Ma a che punto è la situazione in Italia, realtà fatta soprattutto di piccole aziende, anche familiari, che poco sanno di welfare per i propri dipendenti? Risponde Alberto Perfumo, amministratore delegato  di Eudaimon, uno dei principali provider italiani specializzati nella progettazione di piani di welfare per le aziende, e autore del libro dal titolo provocatorio “Il welfare aziendale è una iattura” (Este edizioni): “Abbiamo assistito in questi ultimi anni a un progressivo miglioramento della situazione rispetto agli inizi e questo grazie anche ad alcune normative favorevoli degli ultimi anni.

Il punto è saper rispondere con una personalizzazione del welfare sulle esigenze di benessere delle persone. Non si può “imporre” un qualcosa anche se con l’intento di migliorare il benessere della persona, verrebbe meno il suo valore aggiunto. In questo senso, è fondamentale prestare attenzione a come si sceglie di raccontare il welfare all’interno dell’azienda, ma non solo; capita che un programma risulti poco conosciuto o mal fruito dai dipendenti poiché non affiancato da corrette politiche di comunicazione per cui le persone, anche se dotate di strumenti, non sanno in che modalità accedervi”.
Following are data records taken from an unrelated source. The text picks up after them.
(* ===== verification/PolicyStore.v ===== *)
(** The store of immutable policies and its manager
    ([src/proxy/immutable/immutable_policy_store_redis.cc] and
    [immutable_manager.cc]).  A policy is a hash with a start date, a duration in
    days and a flag; the scripts the server runs are part of the source. *)

From S2P Require Import Prelude DS File Redis MetaKeys ImmutablePolicy.
From stdpp Require Import pretty.

#[local] Open Scope Z_scope.
#[local] Open Scope outcome_scope.

Module PolicyStore.
Import ImmutablePolicy.

Definition policyFieldStartDate : string := "s".
Definition policyFieldDuration : string := "d".
Definition policyFieldAutoRenew : string := "r".

Definition policy_id (ty : Type_) : option string :=
  match ty with
  | IMMUTABLE => Some "i"
  | MODIFICATION_HOLD => Some "m"
  | DELETION_HOLD => Some "d"
  | ACCESS_HOLD => Some "r"
  | UNKNOWN_IMMUTABLE_POLICY => None
  end.

(** [None] for a length of 0. *)
Definition genFilePolicyKey (f : File.t) (ty : Type_) : option string :=
  (fun i => "/ip-" +:+ i +:+ "_" +:+ genFileKey (File.namespaceId f) (default "" (File.name f))) <$> policy_id ty.

Section store.
Context {D : Type} `{Redis D}.
Implicit Types d : D.

(** ** The scripts *)

(** A script returns a number; [None] is an error of the script. *)
Definition set_script d (key : string) (start duration : Z) (renew : string) (now : Z) : option Z * D :=
  let store := (Some 0, hmset d key [(policyFieldStartDate, show_number start);
                                     (policyFieldDuration, show_number duration); (policyFieldAutoRenew, renew)]) in
  match hget d key policyFieldStartDate, hget d key policyFieldDuration with
  | Some s, Some n =>
      match tonumber s, tonumber n with
      | Some s, Some n => if now <? s + n * 86400 then (Some 2, d) else store
      | _, _ => (None, d)
      end
  | _, _ => store
  end.

Definition extend_script d (key : string) (start duration : Z) : option Z * D :=
  match hget d key policyFieldStartDate, hget d key policyFieldDuration with
  | Some s, Some n =>
      match tonumber s, tonumber n with
      | Some s, Some n =>
          if s + n * 86400 <? start + duration * 86400 then
            (Some 0, hmset d key [(policyFieldStartDate, show_number start); (policyFieldDuration, show_number duration)])
          else (Some 2, d)
      | _, _ => (None, d)
      end
  | _, _ => (Some 3, d)
  end.

(** The start of the period that contains [now]; the loop ends only for periods of
    at least a day. *)
Fixpoint window (fuel : nat) (st n now : Z) : option Z :=
  if st + n * 86400 <=? now then
    match fuel with
    | O => None
    | Datatypes.S fuel => window fuel (st + n * 86400) n now
    end
  else Some st.

Definition window_fuel (st now : Z) : nat := Z.to_nat ((now - st) / 86400 + 1).

(** The fourth argument is the time, where the script looks for the new state. *)
Definition renew_script d (key : string) (now : Z) (enable : bool) : outcome (option Z * D) :=
  let state := if enable then "1" else "0" in
  match hget d key policyFieldStartDate, hget d key policyFieldDuration, hget d key policyFieldAutoRenew with
  | Some s, Some n, Some _ =>
      if now =? 1 then Ok (Some 0, hmset d key [(policyFieldAutoRenew, state)])
      else
        match tonumber s, tonumber n with
        | Some s, Some n =>
            let* st := access (window (window_fuel s now) s n now) in
            Ok (Some 0, hmset d key [(policyFieldStartDate, show_number st); (policyFieldDuration, show_number n);
                                     (policyFieldAutoRenew, state)])
        | _, _ => Ok (None, d)
        end
  | _, _, _ => Ok (Some 2, d)
  end.

(** ** Operations on one policy *)

(** Success is the number 0. *)
Definition verdict (r : option (option Z) * D) : bool * D := (bool_decide (fst r = Some (Some 0)), snd r).

Definition setPolicyOnFile (c : connection) d (now : Z) (f : File.t) (p : t) : bool * D :=
  if negb (isStarted now p) || isExpired now p then (false, d)
  else
    match genFilePolicyKey f (_type p) with
    | None => (false, d)
    | Some key =>
        verdict (call c d (set_script d key (i32 (_start p)) (getDuration p) (if _autoRenew p then "1" else "0") (i32 now)))
    end.

(** Without a key the command is still sent, with the empty key. *)
Definition extendPolicyOnFile (c : connection) d (now : Z) (f : File.t) (p : t) : bool * D :=
  if negb (isStarted now p) || isExpired now p then (false, d)
  else
    verdict (call c d (extend_script d (default "" (genFilePolicyKey f (_type p))) (i32 (_start p)) (getDuration p))).

Definition renewPolicyOnFile (c : connection) d (now : Z) (f : File.t) (ty : Type_) (enable : bool)
    : outcome (bool * D) :=
  let* r := renew_script d (default "" (genFilePolicyKey f ty)) (i32 now) enable in
  Ok (verdict (call c d r)).

(** Fields are set one after the other; a failure leaves the ones set so far. *)
Definition getPolicyOnFile (c : connection) d (f : File.t) (ty : Type_) (p : t) : bool * t :=
  match genFilePolicyKey f ty, c with
  | Some key, Connected =>
      match hget d key policyFieldStartDate with
      | None => (false, p)
      | Some s =>
          let p := snd (setStartDate p (strtoul s)) in
          match hget d key policyFieldDuration with
          | None => (false, p)
          | Some n =>
              let p := snd (setDuration p (u16 (strtoul n))) in
              match hget d key policyFieldAutoRenew with
              | None => (false, p)
              | Some r => (true, setType (setRenewable p (negb (String.prefix "0" r))) ty)
              end
          end
      end
  | _, _ => (false, p)
  end.

(** ** Operations on all policies of a file *)

Definition getAllPoliciesOnFile (c : Type_ -> connection) d (f : File.t) : list t :=
  omap (fun ty => let (ok, p) := getPolicyOnFile (c ty) d f ty reset in if ok then Some p else None) types.

Definition deletePolicyOnFile (c : connection) d (f : File.t) (ty : Type_) : bool * D :=
  match genFilePolicyKey f ty with
  | None => (false, d)
  | Some key => let (r, d) := call c d (tt, del d key) in (bool_decide (r = Some tt), d)
  end.

Definition deleteAllPolicies (c : Type_ -> connection) d (f : File.t) : bool * D :=
  foldl (fun '(ok, d) ty => let (ok', d) := deletePolicyOnFile (c ty) d f ty in (ok && ok', d)) (true, d) types.

(** One transaction; a policy that does not exist is an error that is accepted. *)
Definition move_policy (sf df : File.t) d (ty : Type_) : D :=
  match genFilePolicyKey sf ty, genFilePolicyKey df ty with
  | Some k, Some k' => default d (rename d k k')
  | _, _ => d
  end.

Definition moveAllPolicies (c : connection) d (sf df : File.t) : bool * D :=
  let (r, d) := call c d (tt, foldl (move_policy sf df) d types) in (bool_decide (r = Some tt), d).

(** ** The manager *)

Definition initFileNamespaceId (ns : Z) (f : File.t) : File.t :=
  if File.namespaceId f =? INVALID_NAMESPACE_ID then File.set_ids f ns (File.uuid f) (File.name f) else f.

Definition setPolicy (ns : Z) (c : connection) d (now : Z) (f : File.t) (p : t) : bool * D :=
  setPolicyOnFile c d now (initFileNamespaceId ns f) p.

(** The type is that of the policy to fill in, not the parameter. *)
Definition getPolicy (ns : Z) (c : connection) d (f : File.t) (ty : Type_) (p : t) : bool * t :=
  getPolicyOnFile c d (initFileNamespaceId ns f) (_type p) p.

Definition extendPolicy (ns : Z) (c : connection) d (now : Z) (f : File.t) (p : t) : bool * D :=
  extendPolicyOnFile c d now (initFileNamespaceId ns f) p.

Definition renewPolicy (ns : Z) (c : connection) d (now : Z) (f : File.t) (p : t) : outcome (bool * D) :=
  renewPolicyOnFile c d now (initFileNamespaceId ns f) (_type p) (_autoRenew p).

Definition deleteAllPolicy (ns : Z) (c : Type_ -> connection) d (f : File.t) : bool * D :=
  deleteAllPolicies c d (initFileNamespaceId ns f).

Definition moveAllPolicy (ns : Z) (c : connection) d (sf df : File.t) : bool * D :=
  moveAllPolicies c d (initFileNamespaceId ns sf) (initFileNamespaceId ns df).

Definition isPolicyValid (ns : Z) (c : connection) d (now : Z) (f : File.t) (ty : Type_) : bool :=
  let (ok, p) := getPolicyOnFile c d (initFileNamespaceId ns f) ty reset in ok && negb (isExpired now p).

Definition isImmutable ns c d now f := isPolicyValid ns c d now f IMMUTABLE.
Definition isOnDeleteHold ns c d now f := isPolicyValid ns c d now f DELETION_HOLD.
Definition isOnModificationHold ns c d now f := isPolicyValid ns c d now f MODIFICATION_HOLD.
Definition isOnAccessHold ns c d now f := isPolicyValid ns c d now f ACCESS_HOLD.

End store.
End PolicyStore.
Insomma, il welfare aziendale come risposta al malessere dei lavoratori? Sì e no. Sicuramente servizi come quelli indicati portano maggior benessere e senso di stabilità e protezione nei dipendenti e nelle loro famiglie. Ma, tornando al dilemma iniziale sulla scelta tra soldi e tempo, questa opzione è valida soprattutto per chi non ha reddito basso, molto meno per operai ma anche lavoratori di altri settori. Se guadagni poco, e purtroppo la media degli stipendi italiani è misera, non puoi permetterti di rinunciare a un po’ di denaro in più in cambio, ad esempio, di più tempo libero o della palestra. In questo senso il welfare aziendale non potrà mai sostituirsi a quello pubblico, che resta purtroppo drammaticamente carente.

E poi c’è un altro tema che resta completamente fuori: quello  dei lavoratori autonomi, precari, liberi professionisti o free lance. Una massa di circa cinque milioni di persone al cui benessere nessuno pensa, neanche quegli ordini professionali che dovrebbero dare protezione a chi ne fa parte. Provate a parlare di welfare aziendale con un lavoratore non dipendente: vi esprimerà la sua sofferenza, la sua voglia di tutele, di protezioni. Vi racconterà del suo “smart” working obbligatorio, perché magari non ha i soldi per uno studio e deve lavorare da casa (specie se donna), vi chiederà del perché tutti i diritti antichi – contributi, disoccupazione, malattia, diritto allo studio, legge 104 etc – e insieme tutte le nuove opportunità (welfare aziendale, appunto) siano sempre e solo riservate ai dipendenti. Che magari fanno yoga all’ora di pranzo, mentre chi lavora per conto proprio non ha scelta tra più tempo e più soldi: perché è carente di entrambi.